(** [any(sub in s for s in search)] *)
Definition any_contains (sub : string) (search : string * string * string)
  : bool :=
  let '(g0, g1, g2) := search in
  PyStr.contains sub g0 || PyStr.contains sub g1 || PyStr.contains sub g2.

(** [('vol' in search[1] or 'iss' in search[1]) and search[2].isdigit()] *)
Definition number_is_third (search : string * string * string) : bool :=
  let '(_, g1, g2) := search in
  (PyStr.contains "vol" g1 || PyStr.contains "iss" g1) && PyStr.isdigit g2.

Definition vol_of (search : string * string * string) : M (option Z) :=
  let '(g0, g1, g2) := search in
  if negb (String.eqb g0 "") then z <- Py.int g0 ;; ret (Some z)
  else if number_is_third search then z <- Py.int g2 ;; ret (Some z)
  else if String.eqb g1 "" && negb (String.eqb g2 "")
  then z <- Py.int g2 ;; ret (Some z)
  else ret None.

Definition other_type_of (search : string * string * string)
  : option string :=
  let '(_, g1, _) := search in
  if String.eqb g1 "-" then Some "Issue Range"
  else if any_contains "sup" search then Some "Supplement"
  else if any_contains "part" search || any_contains "pt" search
          || any_contains "cz" search
  then Some "Part"
  else if any_contains "spec" search then Some "Special No."
  else None.

Definition other_of (search : string * string * string) : option string :=
  let '(_, _, g2) := search in
  if negb (number_is_third search) then Some g2 else None.

(** [(vol, other_type, other)] *)
Definition triple : Type := (option Z * option string * option string)%type.

Definition issue_vol_body (in_vol : pyval) : M triple :=
  text <- Py.format in_vol ;;
  let in_vol :=
    PyStr.strip (PyStr.lower (PyStr.replace "\xa0" " " text)) in
  if PyStr.existsb (fun c => negb (PyStr.is_ascii_digit c)) in_vol then
    let search := three_groups in_vol in
    vol <- vol_of search ;;
    ret (vol, other_type_of search, other_of search)
  else if PyStr.isdigit in_vol then
    z <- Py.int in_vol ;; ret (Some z, None, None)
  else ret (None, None, None).

Definition issue_vol (in_vol : pyval) (pmid : option Z) : M (option triple) :=
  try_except
    (t <- issue_vol_body in_vol ;; ret (Some t))
    (report pmid "Volume/Issue Processing").

(** The dictionary [jour_data]. *)
Record jour_data : Type := JourData {
  journal : option string;
  isoabbrev : option string;
  issue : option Z;
  volume : option Z;
  other_type : option string;
  other_val : option string;
  pubdate : option date
}.

(** [str(d[k]).lower().strip()] when [k in d.keys() and len(d[k]) > 0]. *)
Definition nonempty_str_lower_strip (d : pyval) (k : string)
  : M (option string) :=
  o <- nonempty_item d k ;;
  match o with
  | Some _ =>
      v <- Py.getitem d k ;;
      text <- Py.format v ;;
      ret (Some (PyStr.strip (PyStr.lower text)))
  | None => ret None
  end.

(** [a, b, c = issue_vol(v, pmid)]: unpacking [None] raises. *)
Definition unpack_issue_vol (v : pyval) (pmid : option Z) : M triple :=
  r <- issue_vol v pmid ;;
  match r with
  | Some t => ret t
  | None => raise TypeError
  end.

(** The [Journal Issue Items] of [journal_content]: the issue, the volume,
    the designator kind and value, and the publication date. *)
Definition journal_issue_items (record : pyval) (pmid : option Z)
  : M (option Z * option Z * option string * option string * option date) :=
  has <- Py.has_key "JournalIssue" record ;;
  if has then
    (* ISSUE *)
    ji <- Py.getitem record "JournalIssue" ;;
    i <- nonempty_item ji "Issue" ;;
    '(iss, oth, val) <-
      match i with
      | Some _ =>
          ji <- Py.getitem record "JournalIssue" ;;
          v <- Py.getitem ji "Issue" ;;
          unpack_issue_vol v pmid
      | None => ret (None, None, None)
      end ;;
    (* VOLUME *)
    ji <- Py.getitem record "JournalIssue" ;;
    o <- nonempty_item ji "Volume" ;;
    '(vol, oth, val) <-
      match o with
      | Some _ =>
          ji <- Py.getitem record "JournalIssue" ;;
          v <- Py.getitem ji "Volume" ;;
          unpack_issue_vol v pmid
      | None => ret (None, oth, val)
      end ;;
    (* PUBLICATION DATE *)
    ji <- Py.getitem record "JournalIssue" ;;
    p <- nonempty_item ji "PubDate" ;;
    date <-
      match p with
      | Some _ =>
          ji <- Py.getitem record "JournalIssue" ;;
          v <- Py.getitem ji "PubDate" ;;
          format_date v pmid
      | None => ret None
      end ;;
    ret (iss, vol, oth, val, date)
  else ret (None, None, None, None, None).

Definition journal_content_body (record : pyval) (pmid : option Z)
  : M jour_data :=
  title <- nonempty_str_lower_strip record "Title" ;;
  abbrev <- nonempty_str_lower_strip record "ISOAbbreviation" ;;
  '(iss, vol, oth, val, date) <- journal_issue_items record pmid ;;
  ret (JourData title abbrev iss vol oth val date).

Definition journal_content (record : pyval) (pmid : option Z)
  : M (option jour_data) :=
  try_except
    (d <- journal_content_body record pmid ;; ret (Some d))
    (report pmid "Journal Processing").

(** The characters of the page groups of [pgn_regex], [[0-9a-z]], and of
    its separator, [[ -:/]]: the range from the space to the colon. *)
Definition is_page_char (c : ascii) : bool :=
  PyStr.between 48 57 c || PyStr.between 97 122 c.

Definition is_page_sep (c : ascii) : bool := PyStr.between 32 58 c.

(** The second page group: page characters up to the end of the text (or
    up to a last line feed). *)
Definition pgn_end (s : string) : option string :=
  let '(g, r) := PyStr.span is_page_char s in
  if PyStr.nonempty g
     && (String.eqb r "" || String.eqb r nl)
  then Some g else None.

(** The separator, as short as possible, then the second group. *)
Fixpoint pgn_sep (s : string) : option string :=
  match s with
  | EmptyString => None
  | String c r =>
      if is_page_sep c then
        match pgn_end r with
        | Some g => Some g
        | None => pgn_sep r
        end
      else None
  end.

(** [re.search(pgn_regex, s)]: the first group as long as possible. *)
Fixpoint pgn_search (s : string) : option (string * string) :=
  match s with
  | EmptyString => None
  | String c r =>
      if is_page_char c then
        match pgn_search r with
        | Some (g1, g2) => Some (String c g1, g2)
        | None =>
            match pgn_sep r with
            | Some g2 => Some (String c EmptyString, g2)
            | None => None
            end
        end
      else None
  end.

(** [sep.join(v)]: the items of [v] must be [str]. *)
Definition join_value (sep : string) (v : pyval) : M string :=
  let strs :=
    fix strs (l : list pyval) : option (list string) :=
      match l with
      | [] => Some []
      | PStr s :: r => option_map (cons s) (strs r)
      | _ :: _ => None
      end in
  match v with
  | PList l =>
      match strs l with
      | Some ss => ret (PyStr.join sep ss)
      | None => raise TypeError
      end
  | PStr s =>
      match strs (Py.chars s) with
      | Some ss => ret (PyStr.join sep ss)
      | None => raise TypeError
      end
  | PDict d => ret (PyStr.join sep (List.map fst d))
  | _ => raise TypeError
  end.

Fixpoint mapM {A B} (f : A -> M B) (l : list A) : M (list B) :=
  match l with
  | [] => ret []
  | x :: r => y <- f x ;; ys <- mapM f r ;; ret (y :: ys)
  end.

(** [[f(v[i], i) for i in range(0, len(v))]] *)
Definition for_range {B} (v : pyval) (f : pyval -> nat -> M B)
  : M (list B) :=
  n <- Py.len v ;;
  mapM (fun i => x <- Py.getindex v i ;; f x i) (List.seq 0 n).

(** The dictionary [article_data]. *)
Record article_data : Type := ArticleData {
  title : option string;
  abstract : option string;
  page_start : option pyval;
  page_end : option pyval;
  authors : option (list (option name_dict));
  language : option pyval;
  jour : jour_data
}.

Definition abstract_of (record : pyval) : M (option string) :=
  a <- nonempty_item record "Abstract" ;;
  match a with
  | Some ab =>
      t <- nonempty_item ab "AbstractText" ;;
      match t with
      | Some txt => s <- join_value " " txt ;; ret (Some s)
      | None => ret None
      end
  | None => ret None
  end.

Definition article_date_of (record : pyval) (pmid : option Z)
  : M (option date) :=
  a <- nonempty_item record "ArticleDate" ;;
  match a with
  | Some l => d <- Py.getindex l 0 ;; format_date d pmid
  | None => ret None
  end.

Definition truthy_value (o : option pyval) : bool :=
  match o with Some v => Py.truthy v | None => false end.

Definition pagination_of (record : pyval)
  : M (option pyval * option pyval) :=
  p <- nonempty_item record "Pagination" ;;
  match p with
  | Some pg =>
      page_start <- nonempty_item pg "StartPage" ;;
      page_end <- nonempty_item pg "EndPage" ;;
      '(page_start, page_end) <-
        (if negb (truthy_value page_start || truthy_value page_end) then
           m <- nonempty_item pg "MedlinePgn" ;;
           match m with
           | Some v =>
               s <- re_subject v ;;
               match pgn_search s with
               | Some (g1, g2) => ret (Some (PStr g1), Some (PStr g2))
               | None => ret (page_start, page_end)
               end
           | None => ret (page_start, page_end)
           end
         else ret (page_start, page_end)) ;;
      let page_end :=
        if negb (truthy_value page_end) && truthy_value page_start
        then page_start else page_end in
      ret (page_start, page_end)
  | None => ret (None, None)
  end.

Definition authors_of (record : pyval) (pmid : option Z)
  : M (option (list (option name_dict))) :=
  a <- nonempty_item record "AuthorList" ;;
  match a with
  | Some l =>
      authors <- for_range l
                   (fun x i => format_author x (Z.of_nat i) pmid) ;;
      ret (Some authors)
  | None => ret None
  end.

Definition article_content_body (record : pyval) (pmid : option Z)
  : M article_data :=
  title <- nonempty_str_lower_strip record "ArticleTitle" ;;
  abstract <- abstract_of record ;;
  date <- article_date_of record pmid ;;
  pages <- pagination_of record ;;
  authors <- authors_of record pmid ;;
  language <- nonempty_item record "Language" ;;
  j <- Py.getitem record "Journal" ;;
  jour_content <- journal_content j pmid ;;
  match jour_content with
  | None => raise AttributeError
  | Some jd =>
      let jd :=
        match pubdate jd, date with
        | None, Some d =>
            JourData (journal jd) (isoabbrev jd) (issue jd) (volume jd)
              (other_type jd) (other_val jd) (Some d)
        | _, _ => jd
        end in
      ret (ArticleData title abstract (fst pages) (snd pages)
             authors language jd)
  end.

Definition article_content (record : pyval) (pmid : option Z)
  : M (option article_data) :=
  try_except
    (d <- article_content_body record pmid ;; ret (Some d))
    (report pmid "Article Processing").

(** The dictionary [content]. *)
Record content : Type := Content {
  pmid : option Z;
  keywords : option (list string);
  article : article_data
}.

(** [content['keywords'].add(val)].  The list stands for the set: the
    order in which [list] later enumerates a set follows the hashes of its
    members, and no property below depends on the order chosen here, the
    order of insertion. *)
Definition set_add (val : string) (set : list string) : list string :=
  if List.existsb (String.eqb val) set then set else set ++ [val].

THE TASK:
Bring together all lines of the entries above in which the string "Fixpoint" occurs.

TASK OUTPUT:
Fixpoint pgn_sep (s : string) : option string :=
Fixpoint pgn_search (s : string) : option (string * string) :=
Fixpoint mapM {A B} (f : A -> M B) (l : list A) : M (list B) :=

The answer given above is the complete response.